#[export] Instance keyed_dec {R K} `{EqDecision K} (key : R -> K) t :
  Decision (keyed key t).
Proof. unfold keyed. apply _. Defined.

#[export] Instance wf_dec d : Decision (wf d).
Proof.
  apply (dec_iff (Q :=
    (keyed StorageEffect.pk d.(Db.effects) /\
     NoDup (omap StorageEffect.business d.(Db.effects)) /\
     Forall effect_ok d.(Db.effects) /\
     Forall (fun r => r.(StorageEffect.session) ∈ d.(Db.sessions)) d.(Db.effects)) /\
    (keyed StorageObligation.seq d.(Db.obligations) /\
     keyed StorageObligation.uq d.(Db.obligations) /\
     Forall obligation_ok d.(Db.obligations) /\
     Forall (fun r => r.(StorageObligation.session) ∈ d.(Db.sessions))
       d.(Db.obligations) /\
     Forall (fun r => (r.(StorageObligation.seq) < d.(Db.next_seq))%Z)
       d.(Db.obligations)) /\
    (keyed StorageTimer.pk d.(Db.timers) /\
     Forall (fun r => r.(StorageTimer.session) ∈ d.(Db.sessions)) d.(Db.timers)) /\
    (keyed StorageEffectSnapshot.session d.(Db.snapshots) /\
     Forall snapshot_ok d.(Db.snapshots) /\
     Forall (fun r => r.(StorageEffectSnapshot.session) ∈ d.(Db.sessions))
       d.(Db.snapshots)) /\
    (keyed StorageValue.pk d.(Db.values) /\ Forall value_ok d.(Db.values)))).
  - split; [by intros []|].
    intros ((?&?&?&?)&(?&?&?&?&?)&(?&?)&(?&?&?)&(?&?)). by split.
  - apply _.
Defined.

(** Decides a closed decidable goal by evaluation. *)
Ltac eval_decide := apply (bool_decide_unpack _); vm_compute; exact I.
(* ===== verification/Decorators.v ===== *)
(** * Decorators: tool metadata, [tape_adk/decorators.py]

    [@effect] and [@outbox_tool] stamp metadata on a function; [meta_of] reads it
    back off the function or off the tool object that wraps it. *)
From S2P Require Import Prelude Schemas EffectLedger.

(** The keyword arguments of a tool call, in the order ADK gave them. *)
Definition ToolArgs : Type := list (string * json).

(** A user's [Callable[..., str]]: its outcome when called with keywords and when
    called with positional arguments. *)
Record KeyFn := mkKeyFn {
  call_kwargs : ToolArgs -> result string;
  call_args : list json -> result string
}.

(** [_EffectMeta] *)
Record EffectMeta := mkMeta {
  semantics : string;
  dispatch_mode : string;
  business_key_fn : option KeyFn;
  business_key_static : option string;
  connector : option string;
  compensate : option string;
  custom_key_fn : option KeyFn
}.

Definition resolve_business_key (m : EffectMeta) (args : ToolArgs)
    : result (option string) :=
  match m.(business_key_static) with
  | Some s => mret (Some s)
  | None =>
    match m.(business_key_fn) with
    | Some f =>
      match call_kwargs f args with
      | Err TypeError => k ← call_args f args.*2; mret (Some k)
      | Err e => Err e
      | Ok k => mret (Some k)
      end
    | None => mret None
    end
  end.

(** A Python function, as far as the decorators see it: the stamped attribute. *)
Record PyFunction := mkFunction { tape_effect_meta : option EffectMeta }.

(** What [meta_of] is given: an object that may carry the attribute itself and may
    carry the wrapped function on [.func]. *)
Record ToolObject := mkTool {
  tool_name : string;
  direct : option EffectMeta;
  func : option PyFunction
}.

Definition meta_of (t : ToolObject) : option EffectMeta :=
  match t.(direct) with
  | Some m => Some m
  | None => f ← t.(func); f.(tape_effect_meta)
  end.

(** ADK's [FunctionTool(func)]. *)
Definition function_tool (name : string) (f : PyFunction) : ToolObject :=
  {| tool_name := name; direct := None; func := Some f |}.

(** [@effect] *)
Definition effect_meta (custom_key : option KeyFn) : EffectMeta := {|
  semantics := EffectSemantics.IDEMPOTENT;
  dispatch_mode := EffectDispatchMode.INLINE;
  business_key_fn := None;
  business_key_static := None;
  connector := None;
  compensate := None;
  custom_key_fn := custom_key
|}.
Definition effect (custom_key : option KeyFn) (f : PyFunction) : PyFunction :=
  {| tape_effect_meta := Some (effect_meta custom_key) |}.

(** The [business_key] argument: a string or a callable. *)
Inductive BusinessKey :=
  | BKStatic (s : string)
  | BKFn (f : KeyFn).

Definition outbox_meta (business_key : BusinessKey) (conn : string)
    (comp : option string) (custom_key : option KeyFn) : EffectMeta := {|
  semantics := EffectSemantics.NON_IDEMPOTENT;
  dispatch_mode := EffectDispatchMode.OUTBOX;
  business_key_fn := match business_key with BKFn f => Some f | BKStatic _ => None end;
  business_key_static := match business_key with BKStatic s => Some s | BKFn _ => None end;
  connector := Some conn;
  compensate := comp;
  custom_key_fn := custom_key
|}.

(** [@outbox_tool]: the decoration-time refusals, then the decorator. *)
Definition outbox_tool (business_key : option BusinessKey) (conn : string)
    (comp : option string) (custom_key : option KeyFn)
    : result (PyFunction -> PyFunction) :=
  if decide (conn = "") then Err (ValueError MMissingConnector)
  else match business_key with
  | None => Err (ValueError MMissingBusinessKey)
  | Some bk =>
    Ok (fun f => {| tape_effect_meta := Some (outbox_meta bk conn comp custom_key) |})
  end.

The problem
Beginning at the first line of the records, retype exactly every line up to and including the one with "(keyed StorageEffect.pk d.(Db.effects) /\".

Result of this exercise
#[export] Instance keyed_dec {R K} `{EqDecision K} (key : R -> K) t :
  Decision (keyed key t).
Proof. unfold keyed. apply _. Defined.

#[export] Instance wf_dec d : Decision (wf d).
Proof.
  apply (dec_iff (Q :=
    (keyed StorageEffect.pk d.(Db.effects) /\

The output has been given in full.